While that kind of information may seem invasive, it’s the norm for phone apps to track it, especially location data — and that kind of information is bought and sold on a daily basis in markets that China has access to.
“China could buy similar mobile data from data brokers or ad networks. Most ad networks are collecting the same, if not worse, information,” said Whitney Merrill, a former lawyer for the Federal Trade Commission.
“I think if they really wanted to get this information, they’d get it from a whole bunch of other sources, and disallowing TikTok isn’t making any incremental improvement,” Merrill said.
Now, frequent readers may know that I am no fan of this TikTok. But legislation targeted at putting a specific company out of business sets a scary precedent for potential future government overreach in the private sector. Between Montana’s proposed ban on TikTok and Florida’s battles with Disney, it’s becoming increasingly difficult for Republicans to call themselves “pro-business” with a straight face. Data privacy as a whole is an important topic worthy of thoughtful legislation, and the national security concerns presented by China’s ease of access to this sort of information are all the more reason we need immediate action from our politicians. But Montana’s move here is just a selfish waste of political and judicial resources for 15 minutes of fame.

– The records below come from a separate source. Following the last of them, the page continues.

(* ===== verification/Instances.v ===== *)
(** * Instances: concrete external libraries

    Small concrete implementations of the interfaces of [External], with proofs
    of their laws. They stand for no real library: they show that the laws can
    hold, and let theorems that assume them be applied to concrete inputs. *)

From S2P Require Import Prelude RustStd External.

(** ** Floats: the bit pattern in decimal *)

Module DecimalFloat.

#[export] Instance decimal_f64 : F64Text := {|
  f64_lower_exp := int_to_string;
  f64_parse s := match parse_u64 s with
                 | Ok z => Ok z
                 | Err _ => Err "invalid float literal"
                 end
|}.

Lemma not_int_bytes s : str_forallb is_int_byte s = false -> forall z, int_to_string z <> s.
Proof. intros Hs z <-. by rewrite int_to_string_bytes in Hs. Qed.

#[export] Instance decimal_f64_laws : F64TextLaws.
Proof.
  split; cbn.
  - intros b Hb _. rewrite parse_u64_to_string; [done|].
    unfold is_f64_bits, is_u64, U64_MAX in *. lia.
  - intros b _ _. apply int_to_string_graphic.
  - intros b _ _. rewrite !elem_of_cons, elem_of_nil.
    intros [H|[H|[H|[H|[]]]]]; by apply not_int_bytes in H.
Qed.

End DecimalFloat.
Export DecimalFloat.

(** ** Byte strings in hexadecimal *)

Definition byte_hex (b : Byte.byte) : string := hex2 HEX_LOWER (byte_val (ascii_of_byte b)).

Fixpoint hex_of_bytes (bs : list Byte.byte) : string :=
  match bs with
  | [] => ""
  | b :: bs' => byte_hex b +:+ hex_of_bytes bs'
  end.

Fixpoint bytes_of_hex (s : string) : result string (list Byte.byte) :=
  match s with
  | "" => Ok []
  | String h "" => Err "odd length"
  | String h (String l s') =>
      match hex_digit h, hex_digit l with
      | Some x, Some y =>
          let? bs := bytes_of_hex s' in Ok (byte_of_ascii (byte_of (x * 16 + y)) :: bs)
      | _, _ => Err "invalid digit"
      end
  end.

Lemma nibble_lower z :
  0 <= z < 16 ->
  hex_digit (nibble HEX_LOWER z) = Some z /\ is_graphic (nibble HEX_LOWER z) = true.
Proof.
  intros Hz. assert (z ∈ seqZ 0 16) as Hin by (apply elem_of_seqZ; lia). clear Hz.
  revert z Hin. apply Forall_forall. by repeat constructor.
Qed.

Lemma byte_nibbles c : 0 <= byte_val c / 16 < 16 /\ 0 <= byte_val c mod 16 < 16.
Proof. pose proof (byte_val_range c). split; divlia. Qed.

Lemma bytes_of_hex_of_bytes bs : bytes_of_hex (hex_of_bytes bs) = Ok bs.
Proof.
  induction bs as [|b bs IH]; [done|]. cbn [hex_of_bytes]. unfold byte_hex, hex2.
  rewrite !app_str_cons, app_str_nil_l. cbn [bytes_of_hex].
  destruct (byte_nibbles (ascii_of_byte b)) as [[-> _]%nibble_lower [-> _]%nibble_lower].
  rewrite IH. cbn [rbind]. do 2 f_equal.
  rewrite (Z.mul_comm _ 16), <-Z.div_mod by lia. by rewrite byte_of_val, byte_of_ascii_of_byte.
Qed.

Lemma hex_of_bytes_graphic bs : str_forallb is_graphic (hex_of_bytes bs) = true.
Proof.
  induction bs as [|b bs IH]; [done|]. cbn [hex_of_bytes]. unfold byte_hex, hex2.
  rewrite !app_str_cons, app_str_nil_l. cbn [str_forallb].
  by destruct (byte_nibbles (ascii_of_byte b)) as [[_ ->]%nibble_lower [_ ->]%nibble_lower].
Qed.

Module HexCodecs.

#[export] Instance hex_base64 : Base64 := {|
  b64_encode := hex_of_bytes;
  b64_decode := bytes_of_hex
|}.

#[export] Instance hex_base64_laws : Base64Laws.
Proof. split; [exact bytes_of_hex_of_bytes|exact hex_of_bytes_graphic]. Qed.

#[export] Instance hex_ulid : UlidLib := {|
  ulid_to_string := hex_of_bytes;
  ulid_from_string s :=
    let? bs := bytes_of_hex s in
    if bool_decide (length bs = 16%nat) then Ok bs else Err "invalid length"
|}.

#[export] Instance hex_ulid_laws : UlidLaws.
Proof.
  split; cbn.
  - intros bs Hbs. rewrite bytes_of_hex_of_bytes. cbn. by rewrite bool_decide_true.
  - intros s bs H. inv_ok. case_bool_decide; [|done]. by inv_ok.
Qed.

End HexCodecs.
Export HexCodecs.

(** ** Terms in N-Triples form, strings unescaped *)

Module PlainDisplay.

#[export] Instance plain_display : OxDisplay :=
  let node n := match n with
                | NNode i => "<" +:+ i +:+ ">"
                | BNode b => "_:" +:+ b
                end in
  {| show_named i := "<" +:+ i +:+ ">";
     show_node := node;
     show_term t := match t with
                    | TNamed i => node (NNode i)
                    | TBlank b => node (BNode b)
                    | TLit l => dq +:+ lit_value l +:+ dq
                    end |}.

End PlainDisplay.
Export PlainDisplay.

The truth is, if Montana, other states, and even the federal government really wanted to get rid of TikTok, their best bet would be to just get out of the way and let the inevitable play out. Whether the death knell tolls for TikTok as quickly as it did for Vine, or as slowly as it will for Facebook (whose demise is surely coming), it’s all but certain that TikTok will eventually be replaced with a newer and shinier social media platform (one that, at this rate, will presumably just feed you with a constant flow of rapid videos and images in a way that I imagine will basically look like the Ludovico technique from A Clockwork Orange). All of this toothless discussion around what to do with TikTok and how to do it is, if anything, likely only prolonging the platform’s moment of relevance (no such thing as bad press, as they say). Nonetheless, we can all rest assured that—in no small part due to these attention-span-shortening platforms themselves—TikTok, like the rest of its ilk, will eventually fall out of favor. Let’s just hope, for AG Knudsen’s sake, that TikTok doesn’t burn out before he gets his day at the Supreme Court.